(** * SpeakChat.ai: rate limiter, API clients, chat route and hook

    A shallow embedding of the stateful code of the repository:

    - [RateLimiter]  (the class [RateLimiter] of [utils/rateLimiter.ts]):
      a [Map] from keys to window entries, the admission check, the sweep
      and the quota query;
    - [ApiService]   (the class [ApiService] of [services/apiService.ts]):
      error classification, backoff, the circuit breaker, the retrying
      request pipeline, request deduplication, the health check and the
      introspection calls;
    - [ClientAddress]  ([getClientIP] of [utils/rateLimiter.ts]);
    - [UtilsApiService]  (the class [ApiService] of [utils/apiService.ts],
      the client the chat component uses): the retry loop;
    - [ChatRoute]  (the handler [POST] of the chat route): rate limiting,
      validation and the chain of fallbacks;
    - [UseApiCall]  (the hook [useApiCall]): its state, [retry] and the
      messages shown to the user;
    - [ChatInterface]  ([sendMessage] of the chat component).

    JavaScript numbers that hold timestamps, counters and HTTP statuses are
    modelled by [Z]; the places where the source computes with fractions
    ([calculateRetryDelay] and the choice of a canned answer, through
    [Math.random]) are modelled over the rationals [Q].  [Date.now()],
    [Math.random()], the behaviour of [fetch] and the answers of the
    language model are inputs supplied by the environment. *)

From Stdlib Require Import ZArith QArith Qminmax String Ascii List Lia Lra Psatz.
From Stdlib Require Import Qround.
From stdpp Require Import gmap strings pretty.
Import ListNotations.
Definition changePassword (call : Call unit) (st : Store)
  : Store * Settled unit :=
  let s := loading (state st) in
  match call (storage st) with
  | (ls, Resolves _) =>
      (mkStore (mkState (user s) (tokens s) (isAuthenticated s) false None) ls,
       Resolves tt)
  | (ls, Rejects e) =>
      (mkStore (failed (extractErrorMessage e) s) ls, Rejects e)
  end.

Definition updateProfile (call : Call User) (st : Store)
  : Store * Settled unit :=
  let s := loading (state st) in
  match call (storage st) with
  | (ls, Resolves updatedUser) =>
      let ls := setItem "ayni_user" (stringifyUser updatedUser) ls in
      (mkStore (mkState (Some updatedUser) (tokens s) (isAuthenticated s)
                        false None) ls,
       Resolves tt)
  | (ls, Rejects e) =>
      (mkStore (failed (extractErrorMessage e) s) ls, Rejects e)
  end.

(** [clearError]: [set({ error: null })] *)
Definition clearError (st : Store) : Store :=
  let s := state st in
  mkStore (mkState (user s) (tokens s) (isAuthenticated s) (isLoading s) None)
          (storage st).

(** A stored item that is present and truthy *)
Definition truthyItem (item : option string) : option string :=
  match item with
  | Some v => if truthy v then Some v else None
  | None => None
  end.
(** Every month of the result is the entry of its bucket. *)
Lemma calculate_monthly_breakdown_total
    (attributions : Dict.t CostAttribution) (top_n : Z) :
  exists r,
    calculate_monthly_breakdown fromisoformat strftime attributions top_n
    = Ok r
    /\ forall key entry,
         Dict.lookup (months r) key = Some entry ->
         month_entry top_n
           (Dict.get (monthly_buckets fromisoformat strftime attributions)
                     key [])
         = Ok entry.
Proof.
  unfold calculate_monthly_breakdown.
  set (monthly := monthly_buckets fromisoformat strftime attributions).
  set (body := fun (months : Dict.t Month) (key : string) => _).
  destruct (for_each_total body (sorted String.leb (Dict.keys monthly)))
    with (s := @nil (string * Month)) as [ms E].
  { intros key s _. unfold body.
    destruct (month_entry_total top_n (Dict.get monthly key []))
      as (entry & Ee & _).
    rewrite Ee. simpl. eexists. reflexivity. }
  rewrite E. simpl. eexists. split; [ reflexivity | ]. simpl.
  revert E.
  apply (for_each_invariant body
           (fun ms => forall key entry,
                Dict.lookup ms key = Some entry ->
                month_entry top_n (Dict.get monthly key []) = Ok entry)).
  - intros key s s' _ Hs. unfold body.
    destruct (month_entry top_n (Dict.get monthly key [])) eqn:Ee; simpl;
      [ | discriminate ].
    intros [= <-] key' entry'. rewrite lookup_set.
    destruct (String.eqb key key') eqn:K; [ | apply Hs ].
    apply String.eqb_eq in K. subst key'. intros [= <-]. exact Ee.
  - intros key entry. discriminate.
Qed.


Lemma month_key_spec (start : string) :
  month_key fromisoformat strftime start
  = month_of fromisoformat strftime start.
Proof.
  unfold month_key, month_of, parsed.
  destruct (String.eqb start ""); reflexivity.
Qed.

Lemma length_set {V : Type} (d : Dict.t V) (k : string) (v : V) :
  List.length (Dict.set d k v)
  = if Dict.mem d k then List.length d else S (List.length d).
Proof.
  unfold Dict.mem. induction d as [ | [k0 v0] d IH ]; simpl.
  - reflexivity.
  - destruct (String.eqb k0 k); simpl; [ reflexivity | ].
    rewrite IH. destruct (Dict.lookup d k); reflexivity.
Qed.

Activity:
Matching lines for the string "route": work out how many the records contain and write only the number.

Exercise answer:
2